Available protein structures:
- PDB: PF01532 (ECOD; PDBsum)
- AlphaFold: PF01532;

= Glycoside hydrolase family 47 =

In molecular biology, glycoside hydrolase family 47 is a family of glycoside hydrolases.

Glycoside hydrolases are a widespread group of enzymes that hydrolyse the glycosidic bond between two or more carbohydrates, or between a carbohydrate and a non-carbohydrate moiety. A classification system for glycoside hydrolases, based on sequence similarity, has led to the definition of >100 different families. This classification is available on the CAZy web site, and also discussed at CAZypedia, an online encyclopedia of carbohydrate active enzymes.

Glycoside hydrolase family 47 CAZY GH_47 comprises enzymes with only one known activity; alpha-mannosidase.

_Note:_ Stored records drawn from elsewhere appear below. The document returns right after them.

Lemma compare_bytes_eq a : forall b, length a = length b -> compare_bytes a b = 0 <-> a = b.
Proof.
  induction a as [| x a IH]; intros [| y b] H; cbn [compare_bytes]; try discriminate; [tauto |].
  injection H as H. destruct (Z.eqb_spec x y) as [-> | Hne].
  - rewrite IH by exact H. split; congruence.
  - split; [lia | congruence].
Qed.

Lemma memcmp_ok m p q n a b :
  bytes_at m p n = Some a -> bytes_at m q n = Some b -> memcmp p q n m = Ret (compare_bytes a b) m.
Proof.
  intros Ha Hb. unfold memcmp. run (load_ok _ _ _ _ Ha). run (load_ok _ _ _ _ Hb). reflexivity.
Qed.

Lemma occurs_head c t l i : occurs (c :: t) l i -> 0 <= i /\ l !! Z.to_nat i = Some c.
Proof.
  unfold occurs. intros H. pose proof H as (Hi & _)%slice_inv. split; [exact Hi |].
  rewrite zlength_cons in H. pose proof (zlength_nonneg t).
  pose proof (slice_lookup l i _ _ 0 H ltac:(lia)) as E. cbn in E. rewrite Nat.add_0_r in E. congruence.
Qed.

Lemma occurs_in_drop c t l o i : 0 <= o <= i -> occurs (c :: t) l i ->
  exists k, drop (Z.to_nat o) l !! k = Some c /\ Z.to_nat i = (Z.to_nat o + k)%nat.
Proof.
  intros Ho H. apply occurs_head in H as [Hi Hlk]. exists (Z.to_nat (i - o)).
  rewrite lookup_drop. replace (Z.to_nat o + Z.to_nat (i - o))%nat with (Z.to_nat i) by lia. auto.
Qed.

Section find.
Context (m : mem) (input to_find : aws_byte_cursor) (l t : list Z) (c : Z).
Hypothesis (Hin : cursor_ok m input l) (Hfind : cursor_ok m to_find (c :: t)).
Hypothesis (Hlen : cur_len input <= SIZE_MAX / 2).

(** What the search promises, given that there is no match before [o]. *)
Definition find_post (r : result aws_byte_cursor) : Prop :=
  match r with
  | Ok cur =>
      exists i, occurs (c :: t) l i /\ (forall j, 0 <= j < i -> ~ occurs (c :: t) l j)
        /\ cur = mk_cursor (cur_len input - i) (ptr_add (cur_ptr input) i)
  | Err e => e = AWS_ERROR_STRING_MATCH_NOT_FOUND /\ forall j, ~ occurs (c :: t) l j
  end.

Lemma not_found o :
  (forall j, 0 <= j < o -> ~ occurs (c :: t) l j) -> (forall j, o <= j -> ~ occurs (c :: t) l j) ->
  find_post (Err AWS_ERROR_STRING_MATCH_NOT_FOUND).
Proof.
  intros H1 H2. split; [reflexivity |]. intros j Hj. pose proof (proj1 (occurs_head _ _ _ _ Hj)).
  destruct (Z.lt_ge_cases j o); [now apply (H1 j) | now apply (H2 j)].
Qed.

(** Nothing starts before the next occurrence of the first byte. *)
Lemma no_match_before o i :
  0 <= o -> index_of c (drop (Z.to_nat o) l) = Some i ->
  forall j, o <= j < o + i -> ~ occurs (c :: t) l j.
Proof.
  intros Ho Hi j Hj Hocc. apply index_of_Some in Hi as (_ & _ & Hnot). apply Hnot.
  destruct (occurs_in_drop c t l o j ltac:(lia) Hocc) as (k & Hk & Hjk).
  apply list_elem_of_lookup. exists k. rewrite lookup_take_lt by lia. exact Hk.
Qed.

Lemma find_exact_loop_spec fuel : forall o,
  0 <= o <= cur_len input -> (forall j, 0 <= j < o -> ~ occurs (c :: t) l j) ->
  cur_len input - o <= Z.of_nat fuel ->
  exists r, find_exact_loop fuel (mk_cursor (cur_len input - o) (ptr_add (cur_ptr input) o)) to_find m
            = Ret r m /\ find_post r.
Proof.
  pose proof (input_len m input l Hin Hlen) as [Hl Hz].
  pose proof (cursor_len _ _ _ Hfind) as [Hfl Hzf].
  induction fuel as [| fuel IH]; intros o Ho Hbefore Hf; cbn [find_exact_loop cur_len cur_ptr].
  all: destruct (Z.eqb_spec (cur_len input - o) 0) as [E | E];
    [eexists; split; [reflexivity |]; apply (not_found o Hbefore); intros j Hj Hocc;
     apply occurs_head in Hocc as [_ Hocc]; apply lookup_lt_Some in Hocc; unfold zlength in Hz; lia |].
  1: lia.
  pose proof (load_u8_at m (cur_ptr to_find) (cur_len to_find) (c :: t) 0 c (co_data _ _ _ Hfind)
                ltac:(lia) eq_refl) as Hc. rewrite ptr_add_0 in Hc. run Hc.
  pose proof (bytes_at_drop m _ _ l o (co_data _ _ _ Hin) Ho) as Hd.
  run (memchr_ok _ _ c _ _ Hd).
  destruct (index_of c (drop (Z.to_nat o) l)) as [i |] eqn:Ei; cbn [is_NULL].
  2: { eexists. split; [reflexivity |]. apply (not_found o Hbefore). intros j Hj Hocc.
       destruct (occurs_in_drop c t l o j ltac:(lia) Hocc) as (k & Hk & _).
       apply (index_of_None _ _ Ei), list_elem_of_lookup. eauto. }
  pose proof (readable_not_null m _ _ _ (co_data _ _ _ Hin) ltac:(lia)) as Hnn.
  rewrite !is_NULL_add, Hnn. run (ptr_diff_base (ptr_add (cur_ptr input) o) i m
    ltac:(now rewrite is_NULL_add)).
  pose proof (index_of_Some _ _ _ Ei) as (Hi & Hci & _).
  assert (zlength (drop (Z.to_nat o) l) = cur_len input - o) as Hzd
    by (unfold zlength in *; rewrite length_drop; lia).
  rewrite advance_spec by (cbn; change (SIZE_MAX / 2) with (2 ^ 63 - 1); lia).
  cbn [snd cur_len cur_ptr]. rewrite ptr_add_add.
  replace (cur_len input - o - i) with (cur_len input - (o + i)) by lia.
  assert (forall j, 0 <= j < o + i -> ~ occurs (c :: t) l j) as Hb'.
  { intros j Hj. destruct (Z.lt_ge_cases j o); [apply Hbefore; lia |].
    apply (no_match_before o i); auto; lia. }
  destruct (Z.ltb_spec (cur_len input - (o + i)) (cur_len to_find)) as [Hs | Hs].
  { eexists. split; [reflexivity |]. apply (not_found (o + i) Hb'). intros j Hj Hocc.
    apply slice_inv in Hocc. lia. }
  assert (is_Some (slice l (o + i) (cur_len to_find))) as [a Ha] by (apply slice_is_Some; lia).
  pose proof (bytes_at_sub m _ _ l (o + i) (cur_len to_find) (co_data _ _ _ Hin)
                ltac:(lia) ltac:(lia) ltac:(lia)) as Hr. rewrite Ha in Hr.
  run (memcmp_ok m _ _ _ _ _ Hr (co_data _ _ _ Hfind)).
  pose proof Ha as (_ & _ & _ & _ & Hza)%slice_inv.
  assert (length a = length (c :: t)) as Hlen' by (unfold zlength in *; lia).
  destruct (Z.eqb_spec (compare_bytes a (c :: t)) 0) as [Heq | Hneq].
  - apply compare_bytes_eq in Heq; [| exact Hlen']. subst a. eexists. split; [reflexivity |].
    exists (o + i). split; [unfold occurs; now rewrite Hzf |]. auto.
  - rewrite advance_spec by (cbn; change (SIZE_MAX / 2) with (2 ^ 63 - 1); lia).
    cbn [snd cur_len cur_ptr]. rewrite ptr_add_add.
    replace (cur_len input - (o + i) - 1) with (cur_len input - (o + i + 1)) by lia.
    apply IH; try lia. intros j Hj. destruct (Z.eq_dec j (o + i)) as [-> |]; [| apply Hb'; lia].
    unfold occurs. rewrite Hzf, Ha. intros [= ->]. apply Hneq. now apply compare_bytes_eq.
Qed.

End find.

(** [aws_byte_cursor_find_exact] terminates and returns the remainder of
    the input from the first occurrence of the text; it reports
    [AWS_ERROR_STRING_MATCH_NOT_FOUND] exactly when there is none and
    [AWS_ERROR_SHORT_BUFFER] exactly for the empty text. *)
Theorem find_exact_correct (m : mem) (input to_find : aws_byte_cursor) (l t : list Z) :
  cursor_ok m input l -> cursor_ok m to_find t -> cur_len input <= SIZE_MAX / 2 ->
  exists r, aws_byte_cursor_find_exact input to_find m = Ret r m
    /\ match r with
       | Ok cur =>
           t <> [] /\ exists i, occurs t l i /\ (forall j, 0 <= j < i -> ~ occurs t l j)
             /\ cur = mk_cursor (cur_len input - i) (ptr_add (cur_ptr input) i)
       | Err e =>
           (t = [] /\ e = AWS_ERROR_SHORT_BUFFER)
           \/ (t <> [] /\ e = AWS_ERROR_STRING_MATCH_NOT_FOUND /\ forall j, ~ occurs t l j)
       end.
Proof.
  intros Hin Hfind Hlen. pose proof (input_len m input l Hin Hlen) as [Hl Hz].
  pose proof (cursor_len _ _ _ Hfind) as [Hfl Hzf]. unfold aws_byte_cursor_find_exact.
  destruct (Z.ltb_spec (cur_len input) (cur_len to_find)) as [Hs | Hs].
  { eexists. split; [reflexivity |]. right. split_and!; [| reflexivity |].
    - intros ->. rewrite zlength_nil in Hzf. lia.
    - intros j Hj. apply slice_inv in Hj. lia. }
  destruct (Z.ltb_spec (cur_len to_find) 1) as [H1 | H1].
  { eexists. split; [reflexivity |]. left. split; [apply zlength_zero_inv; lia | reflexivity]. }
  destruct t as [| c t]; [rewrite zlength_nil in Hzf; lia |].
  destruct (find_exact_loop_spec m input to_find l t c Hin Hfind Hlen
              (Z.to_nat (cur_len input)) 0) as (r & Heq & Hpost); try lia.
  rewrite Z.sub_0_r, ptr_add_0 in Heq. destruct input as [il ip]. cbn in *.
  exists r. split; [exact Heq |]. destruct r as [cur | e].
  - split; [discriminate |]. destruct Hpost as (i & H). exists i. exact H.
  - right. destruct Hpost as [-> H]. auto.
Qed.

Alpha-mannosidase is involved in the maturation of Asn-linked oligosaccharides. The enzyme hydrolyses terminal 1,2-linked alpha-D-mannose residues in the oligo-mannose oligosaccharide man(9)(glcnac)(2) in a calcium-dependent manner. The mannose residues are trimmed away to produce, first, man(8)glcnac(2), then a man(5)(glcnac)(2) structure.